In contrast to the tagged encoding, tagless encodings do not begin with an opcode. This means that they are potentially more compact than a tagged type, but are also less flexible. Because tagless encodings do not have an opcode, they cannot represent E-expressions, annotation sequences, or null values of any kind.

Tagless encodings are comprised of the primitive encodings and macro shapes.

Primitive encodings

Primitive encodings are self-delineating, either by having a statically known size in bytes or by including length information in their serialized form.

Ion typePrimitive encodingSize in bytesEncoding
intuint81FixedUInt
uint162
uint324
uint648
flex_uintvariableFlexUInt
int81FixedInt
int162
int324
int648
flex_intvariableFlexInt
floatfloat162Little-endian IEEE-754 half-precision float
float324Little-endian IEEE-754 single-precision float
float648Little-endian IEEE-754 double-precision float
symbolflex_symvariableFlexSym

Example encoding of an e-expression with primitive, exactly-one arguments

As first demonstrated in Encoding multiple exactly-one arguments, the bytes of the serialized arguments begin immediately after the e-expression's opcode and (if separate) the macro address.

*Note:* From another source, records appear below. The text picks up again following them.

(* ===== verification/Threads.v ===== *)
(** * A connection in atomic steps

    A goroutine that handles a message shares the registry and the clusters with
    the other goroutines, and does not hold a lock all the time.  This file cuts
    the handlers of msg_handlers.go, and what they call in registry.go and
    reg_cluster.go, where others can come in between: at each critical section of
    a lock, at each call of the filter of identifiers, which is checked and
    extended without the registry's lock, at each draw of an identifier, and at
    each read of a member of a cluster by [doGetMsg].  What lies between two such
    points touches only the connection's own state, and goes with the one before.

    [pc] is where a goroutine is, [thread_begin] what it does with a message up to
    its first use of shared state, [thread_step] one atomic step.
    [message_alone] proves that the steps of a goroutine that is not disturbed are
    exactly [handle_msg]. *)
From S2P Require Import Prelude GoStd GoCrypto Errors Proto Ext ExtModel ClientInfo RegCluster.
From S2P Require Import RegCred RegNode Registry CnxHandler MsgHandlers InHandler.

Section Threads.
Context `{Ext}.

(** ** The table of handlers, by name *)

Inductive entry := E_badCombo | E_client | E_create | E_join | E_get | E_bye.

Definition entry_fun (e : entry) : world -> InHandler -> outcome (world * InHandler) :=
  match e with
  | E_badCombo => badCombo
  | E_client => doClientMsg
  | E_create => doCreateMsg
  | E_join => doJoinMsg
  | E_get => doGetMsg
  | E_bye => doByeMsg
  end.
Lemma begin_ok w h m h' t : thread_ok w h At_rest -> thread_begin h m = Done (h', t) ->
  thread_ok w h' t /\ pending_ptr t = None.
Proof.
  intros Hok Hb. unfold thread_begin in Hb. revert Hb. set (h1 := if _ : bool then _ else _). intros Hb.
  assert (h_entryState h1 = h_entryState h /\ h_msgIn h1 = m /\ h_thisClient h1 = h_thisClient h /\
    h_cluster h1 = h_cluster h) as (E1 & E2 & E3 & E4) by (unfold h1; by destruct (_ || _)).
  apply bind_Done_inv in Hb as (row & Hrow & Hb). apply bind_Done_inv in Hb as (e & He & Hb).
  assert (working w h1 e) as Hk.
  { destruct Hok as [Hs Hc Hr Hp]. split.
    - exists row. rewrite E1, E2. split; [by rewrite <-E1|exact He].
    - by rewrite E1, E3.
    - intros p Hq. rewrite E4 in Hq. by apply Hr. }
  clearbody h1. pose proof (wk_doing _ _ _ Hk) as Hd.
  assert (forall err, Done (answer (set_errOut (Some err) h1), At_reply) = Done (h', t) ->
    thread_ok w h' t /\ pending_ptr t = None) as Herr.
  { intros err [= <- <-]. by destruct (working_err w h1 e err Hk _ _ _ eq_refl) as (_ & _ & Ht). }
  assert (forall t', pc_ok w h1 t' -> pending_ptr t' = None -> Done (h1, t') = Done (h', t) ->
    thread_ok w h' t /\ pending_ptr t = None) as Hmove.
  { intros t' Hp Hn [= <- <-]. split; [by eapply working_thread|done]. }
  destruct e; cbn [entry_begin] in Hb.
  - by eapply Herr.
  - unfold client_begin in Hb. destruct xc_RSAPubKeyFromWire as [ck|]; [|by eapply Herr].
    destruct (xc_RSAPubKeyFromWire (Token_GetSigKey _)) as [sk|]; [|by eapply Herr].
    destruct VerifyPKCS1v15; [by eapply Herr|]. destruct Token_GetID as [b|]; [|by eapply Hmove, Hb].
    destruct (xi_New b) as [n [err|]]; [by eapply Herr|by eapply Hmove, Hb].
  - by eapply Hmove, Hb.
  - apply bind_Done_inv in Hb as (c & _ & Hb). by eapply Hmove, Hb.
  - destruct ha_NewBytesKey as [k [err|]]; [by eapply Herr|by eapply Hmove, Hb].
  - injection Hb as <- <-. split; [|done]. pose proof (doing_cases _ _ Hd) as [Hs Ht].
    refine (proj2 (proj2 (working_reply w h1 E_bye h1 _ BYE_RCVD Hk eq_refl eq_refl (fun x => x) _ _ _
      _ _ _ eq_refl))).
    + rewrite Ht. by constructor.
    + unfold BYE_RCVD, JOIN_RCVD. lia.
    + exact (wk_registered _ _ _ Hk).
Qed.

The reader iterates over the parameters in the macro signature in the order they are declared. For each parameter, the reader uses the parameter's declared encoding to interpret the next bytes in the stream. When no more parameters remain, parsing is complete.

Macro definition
(:set_macros
  (foo (flex_uint::a int8::b uint16::c) /*...*/)
)
Text e-expression
(:foo 1 2 3)
Binary e-expression with the address in the opcode
┌──── Opcode 0x00 is less than 0x40; this is an e-expression
│     invoking the macro at address 0.
│  ┌─── Argument 'a': FlexUInt 1
│  │  ┌─── Argument 'b': 1-byte FixedInt 2
│  │  │    ┌─── Argument 'c': 2-byte FixedUInt 3
│  │  │  ┌─┴─┐
00 03 02 03 00
Binary e-expression using a trailing FlexUInt address
┌──── Opcode F4: An e-expression with a trailing FlexUInt address
│  ┌──── FlexUInt 0: Macro address 0
│  │  ┌─── Argument 'a': FlexUInt 1
│  │  │  ┌─── Argument 'b': 1-byte FixedInt 2
│  │  │  │    ┌─── Argument 'c': 2-byte FixedUInt 3
│  │  │  │  ┌─┴─┐
F4 01 03 02 03 00

Macro shapes

The term macro shape describes a macro that is being used as the encoding of an E-expression argument. A parameter using a macro shape as its encoding is sometimes called a macro-shaped parameter. For example, consider the following two macro definitions.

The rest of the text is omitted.